Village in Northumberland, England

Longhoughton is a small rural village in Northumberland, England. It lies near the coast, about 4.5 mi northeast of Alnwick, in the similarly named parish of Longhoughton.

The village lies under the spectacular whinstone outcrop, Ratcheugh Crag, near which local point-to-point racing is often conducted.

The parish church does double duty since it is also the church of the nearby RAF Boulmer.

==History==
The village has a turbulent history and was often sacked in mediaeval times. From the 12th century to recently, the village was noted for its water and corn mills.

There was local industry based on limestone, coal and lead although agriculture was always the main occupation.
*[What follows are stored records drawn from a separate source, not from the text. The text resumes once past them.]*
(* ===== verification/AddTime.v ===== *)
(** * AddTime: the add-time controller of [src/assets/gift-wrap.js]

    [Module GiftWrap] holds one definition per function of the script:
    [initializeGiftWrap] with its inner [setExpanded], [showError],
    [hideError] and [addProductsToCart], and the two listeners it
    registers ([onChange], [onSubmit]).  The variables the inner functions
    share are the fields of the [gw_instance] they take.

    [addProductsToCart] awaits one [fetch]: [addProductsToCart] is the
    function up to that call, [addProductsToCart_resume] the function
    from the settled response on, under the same [catch].  The submit
    listener awaits [addProductsToCart], so it is split at the same point
    ([onSubmit], [onSubmit_resume]). *)

From stdpp Require Import gmap strings.
From S2P Require Import Prelude JsString JsValue Dom Closures Runtime.

Module GiftWrap.

(** ** Selectors and messages of the script *)

Definition sel_text_inputs : selector :=
  [Complex [] [SelTag "input"; SelAttrEq "type" (lit "text")];
   Complex [] [SelTag "textarea"]].

Definition msg_default : list N :=
  lit "Please check gift wrap details and try again.".
Definition msg_not_configured : list N :=
  lit "Gift wrap product not configured. Please contact the store.".
Definition msg_recipient : list N := lit "Please enter recipient's name".
Definition msg_no_variant : list N :=
  lit "Main product variant not found. Please refresh the page.".
Definition msg_failed : list N :=
  lit "Could not add products to cart. Please try again.".
(** The world after [showError(itemKey, message)] when the row has its
    error element. *)
Definition error_shown (errorEl : nat) (message : list N) (w : world) : world :=
  with_timers (λ l, l ++ [(5000%Z, CbErrorHide errorEl)])
    (with_doc (λ d, update_elem errorEl (classList_add "show")
                      (set_textContent errorEl message d)) w).

Section Methods.
Implicit Types (w : world) (itemKey : option (list N)).

Lemma field_text_runs field w :
  (∀ el, field = Some el → has_elem el (doc w)) →
  runs (field_text field) w (text_of_field (doc w) field) w.
Proof.
  intros Hel. destruct field as [el|]; [|apply runs_ret].
  destruct (Hel el eq_refl) as [e He]. simpl. rewrite He. simpl.
  apply (runs_fmap trim). by apply runs_prop.
Qed.

Lemma getGiftWrapFields_runs itemKey w :
  runs (getGiftWrapFields itemKey) w (read_fields itemKey (doc w)) w.
Proof.
  unfold getGiftWrapFields, read_fields.
  do 3 (eapply runs_bind; [apply runs_query|]).
  do 3 (eapply runs_bind;
        [apply field_text_runs; intros el Hel; by eapply querySelector_has_elem|]).
  apply runs_ret.
Qed.

Lemma loading_eq button d t :
  find_tree button d = Some t →
  loading button d
  = set_textContent button (lit "Updating...")
      (update_elem button (setAttribute "data-original-text" (text_of t))
         (update_elem button (classList_add "loading")
            (update_elem button (with_disabled true) d))).
Proof. intros Ht. unfold loading, textContent. by rewrite Ht. Qed.

Lemma setLoadingState_true_runs button w :
  live button (doc w) →
  runs (setLoadingState button true) w () (with_doc (loading button) w).
Proof.
  intros [[t Ht] Hel]. unfold setLoadingState.
  replace (with_doc (loading button) w)
    with (with_doc (λ _, loading button (doc w)) w) by done.
  rewrite (loading_eq _ _ _ Ht).
  eapply runs_bind; [by apply runs_update|].
  eapply runs_bind; [apply runs_update; by apply has_elem_update_elem|].
  eapply runs_bind.
  { apply runs_get_text. unfold textContent.
    change (find_tree button (doc (with_doc _ (with_doc _ w))))
      with (find_tree button (doc w)). by rewrite Ht. }
  eapply runs_bind; [apply runs_update; by do 2 apply has_elem_update_elem|].
  eapply runs_eq; [apply runs_set_text; by exists t | done].
Qed.

Lemma setLoadingState_false_runs button w :
  live button (doc w) →
  runs (setLoadingState button false) w () (with_doc (idle button) w).
Proof.
  intros [[t Ht] [e He]]. unfold setLoadingState.
  replace (with_doc (idle button) w)
    with (with_doc (λ _, idle button (doc w)) w) by done.
  unfold idle, original_text. rewrite He. simpl.
  eapply runs_bind; [apply runs_update; by exists e|].
  eapply runs_bind; [apply runs_update; apply has_elem_update_elem; by exists e|].
  eapply runs_bind.
  { apply runs_prop_proj. rewrite !doc_with_doc, !elems_update_elem_eq, He. done. }
  eapply runs_eq; [apply runs_set_text; by exists t | done].
Qed.

Lemma clearErrors_runs itemKey w :
  runs (clearErrors itemKey) w () (with_doc (errors_cleared itemKey) w).
Proof.
  rewrite with_doc_const. unfold clearErrors, errors_cleared.
  eapply runs_bind; [apply runs_query|].
  destruct (querySelector (sel_row itemKey) (doc w)) as [row|];
    [|rewrite with_doc_same; apply runs_ret].
  eapply runs_bind; [apply runs_query_all_in|].
  eapply runs_bind.
  { apply runs_for_each_update, Forall_forall. intros.
    by eapply querySelectorAll_in_has_elem. }
  eapply runs_bind; [apply runs_query_in|]. rewrite doc_with_doc. cbv zeta.
  destruct (querySelector_in row _ _) as [errorEl|] eqn:Hq; [|apply runs_ret].
  eapply runs_eq; [apply runs_update|done].
  rewrite doc_with_doc. by eapply querySelector_in_has_elem.
Qed.

Lemma showError_row_runs itemKey message errorEl w :
  querySelector (sel_in_row itemKey cls_error) (doc w) = Some errorEl →
  runs (showError itemKey message) w () (error_shown errorEl message w).
Proof.
  intros Hq. unfold showError, error_shown.
  eapply runs_bind; [apply runs_query|]. rewrite Hq.
  eapply runs_bind; [apply runs_ret|].
  destruct (querySelector_live _ _ _ Hq) as [Hatt Hel].
  eapply runs_bind; [by apply runs_set_text|].
  eapply runs_bind; [apply runs_update; by apply has_elem_set_textContent|].
  eapply runs_eq; [apply runs_setTimeout | done].
Qed.

Lemma refreshCartUI_runs w :
  env_getCart (env w) ≠ Present true →
  runs refreshCartUI w ()
    (with_trace (λ t, t ++ [match env_getCart (env w) with
                            | Absent => FxReload
                            | Present _ => FxGetCart
                            end]) w).
Proof.
  intros Henv. unfold refreshCartUI.
  eapply runs_bind; [apply runs_gets|].
  destruct (env_getCart (env w)) as [|[]]; [apply runs_emit|done|].
  eapply runs_bind; [apply runs_emit | apply runs_ret].
Qed.

End Methods.

(** ** [showFieldError] *)

(** The field marked, focused, and listening for the next input. *)
Definition field_flagged (field : nat) (w : world) : world :=
  with_listeners
    (λ l, l ++ [Listener (OnElement field) "input" (CbFieldInput field) true])
    (with_doc (λ d, focus field (update_elem field (classList_add "error") d)) w).

Definition flagged (itemKey : option (list N)) (fieldName : list N) (w : world)
    : world :=
  match querySelector (sel_field fieldName itemKey) (doc w) with
  | Some field => field_flagged field w
  | None => w
  end.

Lemma query_flagged itemKey fieldName sel w :
  class_free "error" (simples sel) = true →
  querySelector sel (doc (flagged itemKey fieldName w)) = querySelector sel (doc w).
Proof.
  intros Hsel. unfold flagged.
  destruct (querySelector (sel_field fieldName itemKey) (doc w)); [|done].
  unfold field_flagged. simpl. by autorewrite with dom.
Qed.

Lemma showFieldError_runs itemKey fieldName message errorEl w :
  querySelector (sel_in_row itemKey cls_error) (doc w) = Some errorEl →
  runs (showFieldError itemKey fieldName message) w ()
    (error_shown errorEl message (flagged itemKey fieldName w)).
Proof.
  intros Hq. unfold showFieldError.
  eapply runs_bind; [apply runs_query|].
  eapply runs_bind with (w1 := flagged itemKey fieldName w).
  { unfold flagged.
    destruct (querySelector (sel_field _ _) _) as [field|] eqn:Hf; [|apply runs_ret].
    destruct (querySelector_live _ _ _ Hf) as [_ Hel].
    eapply runs_bind; [by apply runs_update|].
    eapply runs_bind; [apply runs_focus_on; by apply has_elem_update_elem|].
    eapply runs_eq; [apply runs_addEventListener | done]. }
  apply showError_row_runs. by rewrite query_flagged.
Qed.

(** ** [updateGiftWrap], case by case *)

Section Update.
Context (itemKey : option (list N)) (updateButton : nat) (w : world).
Context (Hbutton : live updateButton (doc w)).

(** [setLoadingState(updateButton, true); clearErrors(itemKey)] *)
Definition prepared (d : document) : document :=
  errors_cleared itemKey (loading updateButton d).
On top of Ratcheugh Crag is the Robert Adam-designed Ratcheugh Observatory, built by Hugh Percy, 1st Duke of Northumberland.

== Governance ==
Longhoughton is in the parliamentary constituency of Berwick-upon-Tweed. The MP for this constituency is currently David Smith, the Labour candidate who was elected in 2024. An electoral ward in the same name exists. This ward stretches north along the coast and east to Powburn. The ward has a total population taken at the 2011 census of 4,424.

== Transport ==
Longhoughton once had a railway station on the main line of the North East Railway.

== Buildings ==
The parish church of St. Peter and St. Paul dates from the Saxon era, although it was rebuilt in 1080 and now the only remaining Saxon stonework is seen in parts of the chancel and tower arches. During the 1080 rebuilding, a 44 ft tower was added. This was for purposes of military defence, rather than religious use, and was used as such until the 17th century. Parish records go back as far as 1646.

Smugglers used to use the church as a distribution centre in the 19th century. Nikolaus Pevsner mentioned the building favourably in his review of Northumbrian architecture.

A little over a mile to the north-west is Littlehoughton Hall, a house of 1686 with later additions, which incorporates the remains of a late medieval tower house.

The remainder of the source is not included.